** GIVEN DATA follows **

(** The backend as the discovery sees it.  The three operations of a watch block
    and share the object with a thread; here they are any operations on it. *)
Definition sdk_backend (start : string -> St t Result) (wait : St t WatchPollResult) (stop : St t unit)
    (running : t -> bool) : IEtcdDiscoveryBackend t := {|
  be_GrantLease := GrantLease; be_Put := Put; be_KeepAliveOnce := KeepAliveOnce; be_Delete := Delete;
  be_GetPrefix := GetPrefix; be_StartWatchPrefix := start; be_WaitForWatchEvent := wait; be_StopWatch := stop;
  be_WatchRunning := running
|}.
End calls.
Arguments t : clear implicits.
End EtcdSdkDiscoveryBackend.

(** What etcd documents of its store, for calls that may fail before or after
    they took effect: a put that succeeds has stored the value, a range reads
    exactly the keys of the range, a range without an end is one key. *)
Class EtcdLaw (W : Type) `{Grpc W} (kv : W -> gmap string string) : Prop := {
  etcd_grant : forall deadline ttl w, kv (rpc_LeaseGrant deadline ttl w).2 = kv w;
  etcd_put : forall deadline r w,
    kv (rpc_Put deadline r w).2 = <[put_key r := put_value r]> (kv w) \/
    (StatusOk (rpc_Put deadline r w).1 = false /\ kv (rpc_Put deadline r w).2 = kv w);
  etcd_delete : forall deadline k w,
    kv (rpc_DeleteRange deadline (mkRangeRequest k "") w).2 = delete k (kv w) \/
    (StatusOk (rpc_DeleteRange deadline (mkRangeRequest k "") w).1 = false /\
     kv (rpc_DeleteRange deadline (mkRangeRequest k "") w).2 = kv w);
  etcd_range_reads : forall deadline r w, kv (rpc_Range deadline r w).2 = kv w;
  etcd_range : forall deadline r w, StatusOk (rpc_Range deadline r w).1.1 = true -> range_end r <> "" ->
    NoDup (rpc_Range deadline r w).1.2.*1 /\
    forall k v, (k, v) ∈ (rpc_Range deadline r w).1.2 <-> kv w !! k = Some v /\ in_range (range_key r) (range_end r) k = true
}.

(** ** What the discovery gets from etcd through the backend *)

Lemma member_prefix (s k : string) : String.prefix s (s +:+ k) = true.
Proof. induction s as [|c s IH]; [by destruct k|]. rewrite string_app_cons. cbn [String.prefix]. destruct (Ascii.ascii_dec c c); [apply IH|congruence]. Qed.

Section membership.
Import EtcdDiscovery EtcdSdkDiscoveryBackend.
Context {W : Type} {grpc : Grpc W} {kv : W -> gmap string string} {law : EtcdLaw W kv} {glaze : Glaze} {mo : MapOrder Z}.
Variables (start : string -> St (EtcdSdkDiscoveryBackend.t W) Result) (wait : St (EtcdSdkDiscoveryBackend.t W) WatchPollResult)
  (stop : St (EtcdSdkDiscoveryBackend.t W) unit) (running : EtcdSdkDiscoveryBackend.t W -> bool).
Instance backend_here : IEtcdDiscoveryBackend (EtcdSdkDiscoveryBackend.t W) := sdk_backend start wait stop running.
Abbreviation discovery := (EtcdDiscovery.t (EtcdSdkDiscoveryBackend.t W)).
Implicit Types (s : discovery).

Definition stored (s : discovery) : gmap string string := kv (mChannel (mBackend s)).

(** The record of a process as [RegisterSelf] stores it, which the JSON library
    reads again. *)
Definition readable (p : ProcessDescriptor) : Prop :=
  wf_process_id (pid p) /\ read_descriptor (SerializeDescriptor p) = inr (to_serializable p).
Definition member_record (s : discovery) (k v : string) (p : ProcessDescriptor) : Prop :=
  readable p /\ k = MemberKey s (pid p) /\ v = SerializeDescriptor p.

(** Below the members prefix etcd holds records of processes only. *)
Definition only_members (s : discovery) : Prop :=
  forall k v, stored s !! k = Some v -> String.prefix (members_prefix s) k = true -> exists p, member_record s k v p.

Lemma of_to_serializable p : of_serializable (to_serializable p) = p.
Proof. by destruct p as [[[? ?] ?] ? [? ?] ? ? ? ?]. Qed.

Lemma SerializeDescriptor_inj p q : readable p -> readable q -> SerializeDescriptor p = SerializeDescriptor q -> p = q.
Proof.
  intros [_ Hp] [_ Hq] E. rewrite E, Hq in Hp.
  assert (to_serializable p = to_serializable q) as Epq by congruence.
  rewrite <- (of_to_serializable p), <- (of_to_serializable q). by rewrite Epq.
Qed.

Lemma digits_lack_slash n : 0 <= n -> lacks "/"%char (to_string n) = true.
Proof. intros Hn. apply digits_lack; [done|by apply to_string_digits]. Qed.

Lemma string_app_inj (a b c : string) : a +:+ b = a +:+ c -> b = c.
Proof. induction a as [|x a IH]; [done|]. intros E. apply IH. rewrite !string_app_cons in E. injection E as E. exact E. Qed.

Lemma MemberKey_inj s a b : wf_process_id a -> wf_process_id b -> MemberKey s a = MemberKey s b -> a = b.
Proof.
  intros [Ha Ha'] [Hb Hb'] E%string_app_inj. unfold in_u32 in *. apply (field_inj "/"%char) in E as [E1 E2]; [|apply digits_lack_slash; lia..].
  apply to_string_inj in E1, E2; [|lia..]. destruct a, b. simpl in *. by subst.
Qed.
(* ===== verification/Messaging.v ===== *)
(** * Messaging (src/framework/ipc/messaging, src/common/protocol)

    The data envelope codec, the payload registry, the transport-backed remote
    sender, the [Messenger] with its recursive [SendEnvelope], and the protobuf
    dispatcher templates. *)

From S2P Require Import Prelude Text EtcdText Base Receiver Transport Link Discovery Routing.

(** ** The protobuf data envelope (proto/ipc/envelope.proto, types.proto)

    Presence of a sub-message or an [optional] field is an option; a map field is
    a finite map. *)

Record ProtoBroadcastScope := mkProtoScope {
  pb_service_type : option Z; pb_required_labels : gmap string string; pb_include_local : bool
}.
Record ProtoDataEnvelope := mkProtoEnvelope {
  pe_source_process : option ProcessRef;
  pe_semantic : Z;
  pe_target_receiver : option (Z * Z * Z);
  pe_resolved_target_process : option ProcessRef;
  pe_broadcast_scope : option ProtoBroadcastScope;
  pe_payload_type_url : string;
  pe_payload_bytes : ByteBuffer;
  pe_request_id : Z;
  pe_flags : Z
}.

Definition DELIVERY_SEMANTIC_DIRECT : Z := 1.
Definition DELIVERY_SEMANTIC_BROADCAST : Z := 2.

Definition proto_envelope_fits (p : ProtoDataEnvelope) : Prop :=
  from_option wf_process_ref True (pe_source_process p) /\
  from_option (fun '(t, h, l) => in_u32 t /\ in_u64 h /\ in_u64 l) True (pe_target_receiver p) /\
  from_option wf_process_ref True (pe_resolved_target_process p) /\
  from_option (fun s => from_option in_u32 True (pb_service_type s)) True (pe_broadcast_scope p) /\
  in_u64 (pe_request_id p) /\ in_u32 (pe_flags p).

(** ** data_codec.cpp *)

Definition ScopeToProto (scope : BroadcastScope) : ProtoBroadcastScope :=
  mkProtoScope (bs_service_type scope)
    (foldl (fun m '(key, value) => <[key := value]> m) ∅ (required_labels scope)) (include_local scope).

Definition ScopeFromProto {ms : MapOrder string} (p : ProtoBroadcastScope) : BroadcastScope :=
  mkBroadcastScope (pb_service_type p) (entries (pb_required_labels p)) (pb_include_local p).

Definition ReceiverToProto (r : ReceiverAddress) : Z * Z * Z := (rtype r, key_hi r, key_lo r).
Definition ReceiverFromProto (p : Z * Z * Z) : ReceiverAddress :=
  let '(t, h, l) := p in mkReceiverAddress (u16 t) h l.

Section codec.
Context `{Codec ProtoDataEnvelope} {ms : MapOrder string}.

Definition EnvelopeToProto (e : Envelope) : ProtoDataEnvelope :=
  let h := header e in
  mkProtoEnvelope (Some (source_process h))
    (if bool_decide (semantic h = broadcast) then DELIVERY_SEMANTIC_BROADCAST else DELIVERY_SEMANTIC_DIRECT)
    (Some (ReceiverToProto (target_receiver h)))
    (resolved_target_process h)
    (if bool_decide (semantic h = broadcast) then Some (ScopeToProto (broadcast_scope e)) else None)
    (payload_type_url e) (payload_bytes e) (request_id h) (flags h).

Definition EncodeDataEnvelope (e : Envelope) : ByteBuffer := serialize (EnvelopeToProto e).

Definition EnvelopeFromProto (p : ProtoDataEnvelope) : Envelope :=
  mkEnvelope
    (mkEnvelopeHeader (default default_process_ref (pe_source_process p))
       (if pe_semantic p =? DELIVERY_SEMANTIC_BROADCAST then broadcast else direct)
       (ReceiverFromProto (default (0, 0, 0) (pe_target_receiver p)))
       (pe_resolved_target_process p) (pe_request_id p) (pe_flags p))
    (match pe_broadcast_scope p with Some s => ScopeFromProto s | None => default_scope end)
    (pe_payload_type_url p) (pe_payload_bytes p).

Definition DecodeDataEnvelope (bytes : ByteBuffer) : Result * option Envelope :=
  match parse bytes with
  | None => (Failure "invalid data envelope", None)
  | Some p => (Success, Some (EnvelopeFromProto p))
  end.

(** ** transport_message_sender.cpp *)

Definition TransportMessageSender_Send {mo : MapOrder Z} {W : Type} (mLinks : W -> LinkManager.t)
    (mTransport_Send : RawFrame -> St W Result) (next_hop : ProcessRef) (e : Envelope) : St W Result :=
  fun w =>
    match LinkManager.FindConnection (mLinks w) next_hop with
    | None => (Failure "no healthy link to next hop", w)
    | Some id =>
        let body := EncodeDataEnvelope e in
        mTransport_Send
          (mkRawFrame id (mkFrameHeader kFrameMagic kFrameVersion fk_data (u32 (Z.of_nat (length body)))) body) w
    end.

End codec.

(** ** payload_registry.cpp *)

(** A protobuf message as the messenger sees it: its full name and its bytes. *)
Record Message := mkMessage { full_name : string; message_bytes : ByteBuffer }.

Module PayloadRegistry.

Abbreviation t := (gset string).

Definition TypeUrlFor (m : Message) : string := "type.googleapis.com/" +:+ full_name m.
Definition Register (m : Message) : St t Result := fun s => (Success, {[TypeUrlFor m]} ∪ s).
Definition IsRegistered (s : t) (url : string) : bool := bool_decide (url ∈ s).
Definition Clear : St t unit := fun _ => (tt, ∅).

End PayloadRegistry.

(** ** messenger.{h,cpp} *)

Module Messenger.

Section messenger.
Context {W V L H : Type} `{IMembershipView V} `{ILinkView L} `{Codec ProtoDataEnvelope} {ms : MapOrder string}.

(** The references a messenger holds, read in the world [W] at the time of use;
    the router is its policy's relay service type. *)
Record t := mk {
  mSelf : ProcessRef;
  mRouter : Z;
  mReceiverDirectory : W -> ReceiverAddress -> ReceiverLocation;
  mReceiverRegistry : W -> list (option H);
  host_dispatch : H -> ReceiverAddress -> Envelope -> St W Result;
  mPayloadRegistry : W -> gset string;
  mMembership : option (W -> V);
  mLinks : option (W -> L);
  mRemoteSender : option (ProcessRef -> Envelope -> St W Result)
}.

Definition with_resolved (r : option ProcessRef) (e : Envelope) : Envelope :=
  let h := header e in
  mkEnvelope (mkEnvelopeHeader (source_process h) (semantic h) (target_receiver h) r (request_id h) (flags h))
    (broadcast_scope e) (payload_type_url e) (payload_bytes e).

(** Clears the broadcast fields of the copy sent to one hop. *)
Definition as_direct (e : Envelope) : Envelope :=
  let h := header e in
  mkEnvelope (mkEnvelopeHeader (source_process h) direct (target_receiver h) (resolved_target_process h)
                (request_id h) (flags h)) default_scope (payload_type_url e) (payload_bytes e).

Definition DispatchLocal (m : t) (e : Envelope) : St W Result :=
  fun w =>
    if negb (PayloadRegistry.IsRegistered (mPayloadRegistry m w) (payload_type_url e)) then
      (Failure "payload type is not registered", w)
    else ReceiverRegistry.Dispatch (host_dispatch m) (mReceiverRegistry m w) (target_receiver (header e)) e w.

Definition context_of (m : t) (e : Envelope) (location : option ReceiverLocation) (w : W) : RoutingContext V L :=
  mkContext (mSelf m) e location ((fun f => f w) <$> mMembership m) ((fun f => f w) <$> mLinks m).

(** The first statement of [SendEnvelope]. *)
Definition resolve_header (e : Envelope) (location : option ReceiverLocation) : Envelope :=
  match location with
  | Some (mkReceiverLocation rl_single_process (p :: _) _) =>
      if negb (rtype (target_receiver (header e)) =? rt_process) then with_resolved (Some p) e else e
  | _ => e
  end.

Definition hop_envelope (e : Envelope) (h : RouteHop) : Envelope :=
  let e' := as_direct e in
  if negb (rtype (target_receiver (header e')) =? rt_process) then with_resolved (Some (next_hop h)) e' else e'.

Definition hop_location (h : RouteHop) : ReceiverLocation := mkReceiverLocation rl_single_process [next_hop h] 1.

(** The loop over the hops of a plan, with the recursive call as an argument. *)
Fixpoint send_hops (send : Envelope -> option ReceiverLocation -> W -> option (Result * W)) (e : Envelope)
    (hs : list RouteHop) (w : W) : option (Result * W) :=
  match hs with
  | [] => Some (Success, w)
  | h :: hs' =>
      match send (hop_envelope e h) (Some (hop_location h)) w with
      | None => None
      | Some (r, w') => if negb (ok r) then Some (r, w') else send_hops send e hs' w'
      end
  end.

(** [None]: the recursion has used up the fuel, or a single-hop plan has no hop. *)
Fixpoint SendEnvelope_fuel (fuel : nat) (m : t) (e0 : Envelope) (location : option ReceiverLocation) (w : W)
    : option (Result * W) :=
  match fuel with
  | O => None
  | S fuel' =>
      let e := resolve_header e0 location in
      let plan := Router_Resolve (mRouter m) (context_of m e location w) in
      match plan_kind plan with
      | local_delivery => Some (DispatchLocal m e w)
      | rp_drop => Some (Failure "message dropped during route resolution", w)
      | single_next_hop =>
          match mRemoteSender m with
          | None => Some (Failure "remote message sender is not configured", w)
          | Some send =>
              match hops plan with
              | h :: _ => Some (send (next_hop h) e w)
              | [] => None
              end
          end
      | multi_next_hop => send_hops (SendEnvelope_fuel fuel' m) e (hops plan) w
      | unreachable => Some (Failure "route plan kind is not implemented yet", w)
      end
  end.

(** Two levels are enough: see [send_envelope_terminates]. *)
Definition SendEnvelope (m : t) (e : Envelope) (location : option ReceiverLocation) : St W Result :=
  fun w => default (Failure "", w) (SendEnvelope_fuel 2 m e location w).

Definition ProcessReceiver (target : ProcessId) : ReceiverAddress :=
  mkReceiverAddress rt_process (service_type target) (instance_id target).

Definition message_envelope (m : t) (s : DeliverySemantic) (target : ReceiverAddress) (scope : BroadcastScope)
    (msg : Message) : Envelope :=
  mkEnvelope (mkEnvelopeHeader (mSelf m) s target None 0 0) scope (PayloadRegistry.TypeUrlFor msg) (message_bytes msg).

Definition SendToProcess (m : t) (target : ProcessId) (msg : Message) : St W Result :=
  let location := if bool_decide (target = process_id (mSelf m))
                  then Some (mkReceiverLocation rl_local [mSelf m] 1) else None in
  SendEnvelope m (message_envelope m direct (ProcessReceiver target) default_scope msg) location.

Definition SendToReceiver (m : t) (target : ReceiverAddress) (msg : Message) : St W Result :=
  fun w => SendEnvelope m (message_envelope m direct target default_scope msg) (Some (mReceiverDirectory m w target)) w.

Definition BroadcastToReceiver (m : t) (target : ReceiverAddress) (scope : BroadcastScope) (msg : Message) : St W Result :=
  if negb (rtype target =? rt_service) then ret (Failure "broadcast is not supported for this receiver type")
  else if match bs_service_type scope with Some st => negb (st =? u32 (key_hi target)) | None => false end then
    ret (Failure "broadcast scope service_type does not match target receiver")
  else
    let scope := mkBroadcastScope (Some (u32 (key_hi target))) (required_labels scope) (include_local scope) in
    SendEnvelope m (message_envelope m broadcast target scope msg) None.

Definition BroadcastToService (m : t) (st : Z) (scope : BroadcastScope) (msg : Message) : St W Result :=
  BroadcastToReceiver m (mkReceiverAddress rt_service st 1) scope msg.
(** ** transport.h: the calls the node makes

    Events the transport raises on the calling thread are returned: [Connect]
    announces the new connection before it returns, a failing [Send] announces the
    connection as disconnected. *)

Class ITransport (T : Type) : Type := {
  tr_new : T;
  tr_Listen : Endpoint -> St T Result;
  tr_Connect : Endpoint -> St T (Result * option Z);
  tr_Send : RawFrame -> St T (Result * list Z)
}.

(** ** Roles *)

Inductive role := role_game | role_gate | role_relay.
#[global] Instance role_eq_dec : EqDecision role.
Proof. solve_decision. Defined.

Definition kRelayServiceType : Z := 99.
Definition kGameServiceType : Z := 10.

Record Configuration := mkConfiguration { cfg_instance_id : Z; cfg_listen : Endpoint; cfg_lease_ttl_seconds : Z }.

Definition role_name (r : role) : string :=
  match r with role_game => "game" | role_gate => "gate" | role_relay => "relay" end.

(** [BuildSelfDescriptor] of the three services; [st] is the service type the
    service was constructed with. *)
Definition BuildSelfDescriptor (r : role) (st : Z) (c : Configuration) : ProcessDescriptor :=
  mkProcessDescriptor (mkProcessRef (mkProcessId st (cfg_instance_id c)) 1) (role_name r) (cfg_listen c) 1 0
    [("role", role_name r)] (match r with role_relay => [st] | _ => [] end).

Definition KeepAliveIntervalSeconds (ttl : Z) : Z := if ttl =? 0 then 0 else Z.max 1 (ttl / 2).

Definition PlayerReceiverAddress (player_id : Z) : ReceiverAddress := mkReceiverAddress rt_player player_id 0.

Module IpcNode.

Section node.
Context {W T : Type} {be : IEtcdDiscoveryBackend W} {gl : Glaze} {tra : ITransport T} {cc : Codec ControlMessage} {mo : MapOrder Z}.
Variable my_role : role.
Variable my_service_type : Z.
Variable my_configuration : Configuration.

** End of GIVEN DATA **

### TASK STATEMENT
Using the data above, tally each line that contains "else". Write only the total.

### EXERCISE SOLUTION
11